Le réalisateur et producteur Bachir Derrais, à l’origine d’un scénario qu’il dit censuré par le ministère des moudjahidine, avoue se poser quelques questions : « Pourquoi l’Algérie s’y prend en retard, n’a pas nommé de "Monsieur cinquantenaire", alors que la France prépare l’événement depuis un an ? Contrairement à l’année de l’Algérie en France ou encore à Tlemcen capitale de la culture islamique, il n’existe aucun commissariat pour préparer le cinquantenaire. On nous casse la tête avec l’histoire officielle depuis cinquante ans… et là, rien ! Le système algérien a fait de cette révolution un fonds de commerce et quand il faut faire quelque chose de sérieux, il ne se passe rien. Pour préparer des films, des livres, des émissions il faut du temps… De fait, aujourd’hui en Algérie, personne ne tourne, on ne sait pas ce qui va sortir, ce qui va être produit… »
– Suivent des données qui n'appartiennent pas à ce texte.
(* ===== verification/CameraLoopTheorems.v ===== *)
(** Properties of the camera loop: which events and ends a frame emits, and that over any
    run a track is one event. *)

From Stdlib Require Import Ascii.
From stdpp Require Import pretty.
From S2P Require Import Prelude Float64 GoStrings SafePath CameraEvent Tracker TrackerMatching TrackerTheorems.
From S2P Require Import Motion MotionTheorems Presence DoorbellFrames CameraLoop.

#[local] Open Scope Z_scope.

Section frame.
Context {F : Type} `{Drawing} `{BoxOrder} `{Imaging} (sort_pairs : list assignment -> list assignment) (cfg : CameraConfig).

(** ** Emitting *)

(** What an accepted event says of the object it stands for. *)
Record tells (fr : FrameInput F) (matched : list Zone) (obj : TrackedObject) (sub : Submission) : Prop := {
  tl_ID : ID (sb_event sub) = event_id cfg (to_TrackID obj) (fr_idAt fr (to_TrackID obj));
  tl_camera : CameraName (sb_event sub) = cc_Name cfg;
  tl_track : TrackID (sb_event sub) = to_TrackID obj;
  tl_label : Label (sb_event sub) = to_Label obj;
  tl_score : Score (sb_event sub) = to_Score obj;
  tl_at : Timestamp (sb_event sub) = fr_eventAt fr (to_TrackID obj);
  tl_zone : ZoneName (sb_event sub) = match matched with z :: _ => z_Name z | [] => EmptyString end;
  tl_category : Category (sb_event sub) = eventCategory (to_Label obj) (to_Moved obj);
  tl_image : match sb_SnapshotImage sub with
             | Some _ => SafePath.Join (cc_WorkDir cfg) (cc_EventSnapDir cfg) [cc_Name cfg; (FileComponent (ID (sb_event sub)) +:+ ".jpg")%string]
                         = Ok (SnapshotPath (sb_event sub))
             | None => SnapshotPath (sb_event sub) = EmptyString
             end
}.

Lemma track_event_tells fr matched obj shot sub : track_event cfg fr matched obj shot = Some sub -> tells fr matched obj sub.
Proof.
  unfold track_event. destruct shot as [[clean annotated]|]; [|by intros [= <-]].
  destruct (SafePath.Join _ _ _) as [snapFile|e] eqn:Ej; [|by intros [= <-]].
  match goal with |- context [mbind _ ?b = _] => destruct b; [|done] end. by intros [= <-].
Qed.

(** Whether an object becomes an event now: it has none, it is in a zone when there are
    zones, and the channel has room. *)
Definition emits (fr : FrameInput F) (zones : list Zone) (tz : Z -> list Zone) (confirmed : gmap Z string) (obj : TrackedObject) : Prop :=
  confirmed !! to_TrackID obj = None /\ (zones = [] \/ tz (to_TrackID obj) <> []) /\ fr_eventRoom fr (to_TrackID obj) = true.

#[global] Instance emits_dec fr zones tz confirmed obj : Decision (emits fr zones tz confirmed obj).
Proof. unfold emits. apply _. Defined.

(** The events accepted, by track. *)
Definition by_track (subs : list Submission) : gmap Z string :=
  list_to_map ((fun sub => (TrackID (sb_event sub), ID (sb_event sub))) <$> subs).

Record emitted (k : Tracking) (s : Sent F) (subs : list Submission) (k' : Tracking) (s' : Sent F) : Prop := {
  em_tracker : tracker k' = tracker k;
  em_names : trackNames k' = trackNames k;
  em_faces : faceProcessed k' = faceProcessed k;
  em_confirmed : confirmedTracks k' = by_track subs ∪ confirmedTracks k;
  em_sent : s' = set_events (st_events s ++ subs) s
}.

Lemma fold_emit_None (fr : FrameInput F) zones tz all l : fold_left (emit_step cfg fr zones tz all) l None = None.
Proof. by induction l. Qed.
Loi sur le cinéma et écriture de l’histoire
Il y a un an et demi, Bachir Derrais achève, avec l’historien Mohammed Harbi et l’écrivain Mourad Bourboune, un scénario sur Larbi Ben M’hidi qu’il dépose en novembre 2010 au ministère des moudjahidine. Depuis le 26 décembre 2010, l’article 5 de la nouvelle loi sur le cinéma – proposée en novembre de la même année par la ministre de la Culture Khalida Toumi – stipule en effet que tout film sur la révolution algérienne doit lui être soumis. En marge de la séance d’adoption de cette loi par l’APN, la ministre la justifiait alors ainsi devant les journalistes : « Quand l’État finance ou contribue au financement d’une production, elle se garde le droit de regard sur ce qui a été fait. (…) C’est celui qui paie qui commande le menu. On ne peut pas demander à l’État de donner de l’argent et de ne pas avoir droit de regard sur ce que vous allez faire avec cet argent. Celui qui ne veut pas que l’État se mêle, qu’il paie de sa poche ». Pour elle, ce texte visait à « préserver l’Histoire de l’Algérie, ses symboles et ses valeurs et non pas à resserrer l’étau sur les cinéastes qui n’ont d’ailleurs pas besoin de leçons de patriotisme ».
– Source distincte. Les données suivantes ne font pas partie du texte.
Lemma start_ok camera sr : session_ok sr -> session_ok (StartRecording camera sr).
Proof.
  intros Hok. unfold StartRecording. destruct (joinable camera sr) as [[id s]|] eqn:E.
  - apply joinable_Some in E as (Hm & Hs & Hst). destruct (so_refs _ Hok id s Hs Hst) as [Hr Hr0].
    apply (session_ok_update sr id s); try done.
    + intros i Hi. destruct sr. rewrite leases_of_cons. by rewrite decide_False.
    + intros _. destruct sr. rewrite leases_of_cons, decide_True by done. cbn. rewrite Hr. split; [done|lia].
    + intros i [->|Hi]%elem_of_cons; [by eapply lookup_lt_Some|]. by apply (so_fresh _ Hok).
  - assert (forall id s, sessions sr !! camera = Some id -> pool sr !! id = Some s -> ss_stopped s = true) as Hnone.
    { intros id s Hm Hs. unfold joinable in E. rewrite Hm, Hs in E. by destruct (ss_stopped s). }
    pose proof (leases_of_fresh sr (length (pool sr)) Hok (le_n _)) as Hfresh. destruct Hok as [Hm Hr Hl Hf].
    split; cbn [sessions pool leases].
    + intros c i. destruct (decide (c = camera)) as [->|Hne].
      * rewrite lookup_insert_eq. intros [= <-]. eexists. rewrite list_lookup_middle by done.
        split_and!; [done|done|by left].
      * rewrite lookup_insert_ne by done. intros Hi. destruct (Hm c i Hi) as (x & Hx & ? & ?).
        exists x. split; [by apply lookup_app_l_Some|done].
    + intros i x Hx Hst. destruct sr. rewrite leases_of_cons. cbn [pool] in *.
      apply lookup_app_Some in Hx as [Hx|[Hge Hx]].
      * pose proof (lookup_lt_Some _ _ _ Hx). rewrite decide_False by lia. destruct (Hr i x Hx Hst). done.
      * apply list_lookup_singleton_Some in Hx as [Hz <-]. assert (i = length pool0) as -> by lia.
        rewrite decide_True by done. cbn. unfold leases_of in *. cbn [leases] in *. rewrite Hfresh. done.
    + intros i x Hx Hst Ha. apply lookup_app_Some in Hx as [Hx|[Hge Hx]].
      * pose proof (Hl i x Hx Hst Ha) as Hc. destruct (decide (ss_camera x = camera)) as [Ec|Ec]; [|by rewrite lookup_insert_ne].
        rewrite Ec in Hc. rewrite (Hnone _ _ Hc Hx) in Hst. done.
      * apply list_lookup_singleton_Some in Hx as [Hz <-]. cbn. rewrite lookup_insert_eq. f_equal. lia.
    + intros i. rewrite length_app, elem_of_cons. cbn. intros [->|Hi]; [lia|]. specialize (Hf i Hi). lia.
Qed.

Lemma stop_ok camera sr : session_ok sr -> session_ok (StopRecording camera sr).
Proof.
  intros Hok. unfold StopRecording. destruct (joinable camera sr) as [[id s]|] eqn:E; [|done].
  apply joinable_Some in E as (Hm & Hs & Hst). destruct sr. apply (session_ok_update (mkSR _ _ _) id s); try done.
  apply (so_fresh _ Hok).
Qed.

Lemma release_ok id l1 l2 sr :
  session_ok sr -> leases sr = l1 ++ id :: l2 ->
  session_ok (releaseLease id (mkSR (sessions sr) (pool sr) (l1 ++ l2))).
Proof.
  intros Hok El. unfold releaseLease. cbn [pool sessions leases].
  assert (forall i, leases_of i (mkSR (sessions sr) (pool sr) (l1 ++ l2)) + (if decide (id = i) then 1 else 0) = leases_of i sr)%nat as Hcount.
  { intros i. unfold leases_of. cbn [leases]. rewrite El, !filter_app, !length_app, filter_cons.
    case_decide; cbn [length]; lia. }
  assert (id < length (pool sr))%nat as Hid.
  { apply (so_fresh _ Hok). rewrite El. apply elem_of_app. right. left. }
  assert (forall i, i ∈ l1 ++ l2 -> (i < length (pool sr))%nat) as Hfresh.
  { intros i Hi. apply (so_fresh _ Hok). rewrite El. apply elem_of_app in Hi as [?|?]; apply elem_of_app; [by left|].
    right. by right. }
  destruct (lookup_lt_is_Some_2 _ _ Hid) as [s Hs]. rewrite Hs.
  assert (forall i, i <> id -> leases_of i (mkSR (sessions sr) (pool sr) (l1 ++ l2)) = leases_of i sr) as Hothers.
  { intros i Hi. specialize (Hcount i). rewrite decide_False in Hcount by done. lia. }
  specialize (Hcount id). rewrite decide_True in Hcount by done.
  destruct (Nat.eqb_spec (Nat.pred (ss_refs s)) 0); cbn [andb].
  - destruct (ss_stopped s) eqn:Est; cbn [negb]; apply (session_ok_update sr id s); try done; cbn; congruence.
  - apply (session_ok_update sr id s); try done. cbn [set_refs ss_refs ss_stopped]. intros Hst.
    destruct (so_refs _ Hok id s Hs Hst) as [Hr _]. split; [|done]. lia.
Qed.

Lemma unregister_ok id s sr : session_ok sr -> pool sr !! id = Some s -> session_ok (unregister id s sr).
Proof.
  intros [Hm Hr Hl Hf] Hs. unfold unregister. split; cbn [sessions pool leases].
  - intros c i Hi. assert (sessions sr !! c = Some i /\ i <> id) as [Hi' Hne].
    { case_bool_decide as Hc.
      - apply lookup_delete_Some in Hi as [Hne Hi]. split; [done|]. intros ->.
        destruct (Hm c id Hi) as (x & Hx & Ex & _). congruence.
      - split; [done|]. intros ->. destruct (Hm c id Hi) as (x & Hx & Ex & _). congruence. }
    destruct (Hm c i Hi') as (x & Hx & ?). exists x. by rewrite list_lookup_insert_ne.
  - intros i x Hx Hst. destruct (pool_update _ _ _ _ _ _ Hs Hx) as [[-> ->]|[Hne Hi]].
    + by apply (Hr id s).
    + by apply Hr.
  - intros i x Hx Hst Ha. destruct (pool_update _ _ _ _ _ _ Hs Hx) as [[-> ->]|[Hne Hi]].
    + destruct Ha as [Ha|Ha]; done.
    + pose proof (Hl i x Hi Hst Ha) as Hc. case_bool_decide as Hid; [|done].
      rewrite lookup_delete_ne; [done|]. intros E. rewrite E in Hid. congruence.
  - intros i Hi. rewrite length_insert. by apply Hf.
Qed.

Lemma move_ok id p s sr :
  session_ok sr -> pool sr !! id = Some s -> (p = Recording /\ active s) \/ (p = Done /\ ~ active s) ->
  session_ok (move id p s sr).
Proof.
  intros [Hm Hr Hl Hf] Hs Hp. unfold move. split; cbn [sessions pool leases].
  - intros c i Hi. destruct (Hm c i Hi) as (x & Hx & Ec & Ha). destruct (decide (i = id)) as [->|Hne].
    + rewrite Hs in Hx. injection Hx as <-. destruct Hp as [[-> _]|[_ ?]]; [|done].
      eexists. rewrite list_lookup_insert_eq by by eapply lookup_lt_Some. split_and!; [done|done|by right].
    + exists x. by rewrite list_lookup_insert_ne.
  - intros i x Hx Hst. destruct (pool_update _ _ _ _ _ _ Hs Hx) as [[-> ->]|[Hne Hi]].
    + by apply (Hr id s).
    + by apply Hr.
  - intros i x Hx Hst Ha. destruct (pool_update _ _ _ _ _ _ Hs Hx) as [[-> ->]|[Hne Hi]].
    + destruct Hp as [[-> Hact]|[-> _]]; [by apply (Hl id s)|]. by destruct Ha as [Ha|Ha].
    + by apply Hl.
  - intros i Hi. rewrite length_insert. by apply Hf.
Qed.

Lemma step_ok sr sr' : session_ok sr -> step sr sr' -> session_ok sr'.
Proof.
  intros Hok Hst. revert Hok. destruct Hst as [camera sr|camera sr|id l1 l2 sr|id s sr|id s sr|id s sr|id s sr]; intros Hok.
  - by apply start_ok.
  - by apply stop_ok.
  - by apply release_ok.
  - apply move_ok; try done. left. split; [done|by left].
  - by apply unregister_ok.
  - by apply unregister_ok.
  - apply move_ok; try done. right. split; [done|]. intros [Ha|Ha]; congruence.
Qed.

Lemma reachable_ok sr : reachable sr -> session_ok sr.
Proof.
  induction 1 as [|sr sr' _ IH Hst]; [|by eapply step_ok]. split; cbn; try done.
  intros id Hid. by apply elem_of_nil in Hid.
Qed.

(** ** Properties *)

(** The session goes on: it is there, neither stopped nor exited, and still held. *)
Definition goes_on (i : nat) (s : recordingSession) (sr' : SegmentRecorder) : Prop :=
  exists t, pool sr' !! i = Some t /\ ss_camera t = ss_camera s /\ ss_stopped t = false /\ active t /\ (0 < leases_of i sr')%nat.

(** A change to another session, or to what is not the stop flag of this one. *)
Lemma goes_on_insert sr i s id t se l :
  pool sr !! i = Some s -> ss_stopped s = false -> active s -> (id = i -> ss_camera t = ss_camera s /\ ss_stopped t = false /\ active t) ->
  (0 < leases_of i (mkSR se (pool sr) l))%nat -> goes_on i s (mkSR se (<[id := t]> (pool sr)) l).
Proof.
  intros Hs Hst Ha Ht Hl. destruct (decide (id = i)) as [->|Hne].
  - exists t. cbn [pool]. rewrite list_lookup_insert_eq by by eapply lookup_lt_Some. destruct (Ht eq_refl) as (? & ? & ?). done.
  - exists s. cbn [pool]. by rewrite list_lookup_insert_ne.
Qed.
Pour Bachir Derrais, bien au contraire, cette loi n’a aucune légitimité : « Elle a été votée par des députés illégitimes et corrompus, rédigée dans la précipitation totale, et pénalise tout le monde ». Le scénario de Derrais a pourtant été accepté par le ministère de la Culture, après passage par les commissions de lecture, ainsi que par l’ENTV. « Même dans la censure, les différents responsables de l’État n’arrivent pas à s’accorder ! À présent, le ministère de la culture est invisible et renvoie au ministère des moudjahidine pour toute explication », affirme le cinéaste, pour qui le ministère de la culture est « piégé par sa propre loi ».
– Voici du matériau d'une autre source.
(* ===== verification/RecompressBackfill.v ===== *)
(** The startup of recompression: the backfill of clip sizes, which ends with every
    size known while no clip file is empty and never ends with two hundred empty ones,
    and the reset of the failure counts. *)

From S2P Require Import Prelude SegmentStore Retention Recompress.
From Stdlib Require Import Ascii.

#[local] Open Scope string_scope.
#[local] Open Scope Z_scope.

#[global] Instance ClipRow_eq_dec : EqDecision ClipRow.
Proof. solve_decision. Defined.

(** ** One batch *)

(** What the backfill makes of a row whose path is [path]. *)
Definition sized (m : Media) (path : string) (r : ClipRow) : ClipRow :=
  match os_Stat path m with
  | StatOk fi => mkClip (cl_EventID r) (cl_Camera r) (cl_Path r) (cl_Available r) (fi_Size fi) (cl_EndTime r)
      (cl_Recompressed r) (cl_RecompressedAt r) (cl_Failures r) (cl_FailureKind r)
  | _ => mkClip (cl_EventID r) (cl_Camera r) (cl_Path r) false (cl_SizeBytes r) (cl_EndTime r)
      (cl_Recompressed r) (cl_RecompressedAt r) (cl_Failures r) (cl_FailureKind r)
  end.

Definition backfilled (m : Media) (r : ClipRow) : ClipRow := if unsized r then sized m (cl_Path r) r else r.

Lemma os_Stat_set_clips path c m : os_Stat path (set_clips c m) = os_Stat path m.
Proof. reflexivity. Qed.
Lemma sized_set_clips c m : sized (set_clips c m) = sized m.
Proof. reflexivity. Qed.
Lemma backfilled_set_clips c m : backfilled (set_clips c m) = backfilled m.
Proof. reflexivity. Qed.

Lemma set_clips_twice c c' m : set_clips c (set_clips c' m) = set_clips c m.
Proof. reflexivity. Qed.
Lemma set_clips_id m : set_clips (md_clips m) m = m.
Proof. by destruct m. Qed.

Lemma sized_id m path r : cl_EventID (sized m path r) = cl_EventID r.
Proof. unfold sized. by destruct (os_Stat path m). Qed.

Lemma backfill_one_sized m r :
  backfill_one m r = set_clips (update_clip (cl_EventID r) (sized m (cl_Path r)) (md_clips m)) m.
Proof. unfold backfill_one, sized. by destruct (os_Stat (cl_Path r) m). Qed.

(** What a batch makes of a row. *)
Definition in_turn (m : Media) (todo : list ClipRow) (x : ClipRow) : ClipRow :=
  match find (fun r => String.eqb (cl_EventID x) (cl_EventID r)) todo with
  | Some r => sized m (cl_Path r) x
  | None => x
  end.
La semaine dernière, Bachir Derrais apprenait que son dossier avait totalement disparu des couloirs du ministère des Moudjahidine. « On a vu le chef de cabinet du ministre quatre fois, on nous a dit que le scénario était passé en commission de lecture et au Centre de recherche pour la révolution de 1954 d’El Biar. À chaque fois, on nous a dit que le dossier était en instance, et aujourd’hui on nous affirme qu’il a disparu ! », s’insurge le réalisateur. Pour lui, l’explication est simple : « Ce film gênerait beaucoup de faux jetons, des gens qui nous gouvernent et qui ne sont pas les vrais révolutionnaires comme Larbi Ben M’hidi. D’anciens moudjahidine qui étaient dans la bataille d’Alger ont peur de rétablir la vérité », explique‑t‑il sans détour.
La disparition mystérieuse de son scénario s’apparente, pour lui, à un « second assassinat de Ben M’hidi » : « À l’heure où le monde entier parle de liberté, c’est grave de dépendre d’une poignée de personnes qui se prétendent garants de la guerre d’Algérie, c’est une honte ! »
Contactée, Zahia Yahi, chef de cabinet de Khalida Toumi, n’était pas joignable. Également contacté ce dimanche à plusieurs reprises par TSA, le chef de cabinet du ministre des Moudjahidine n’était lui non plus pas disponible pour répondre à nos questions.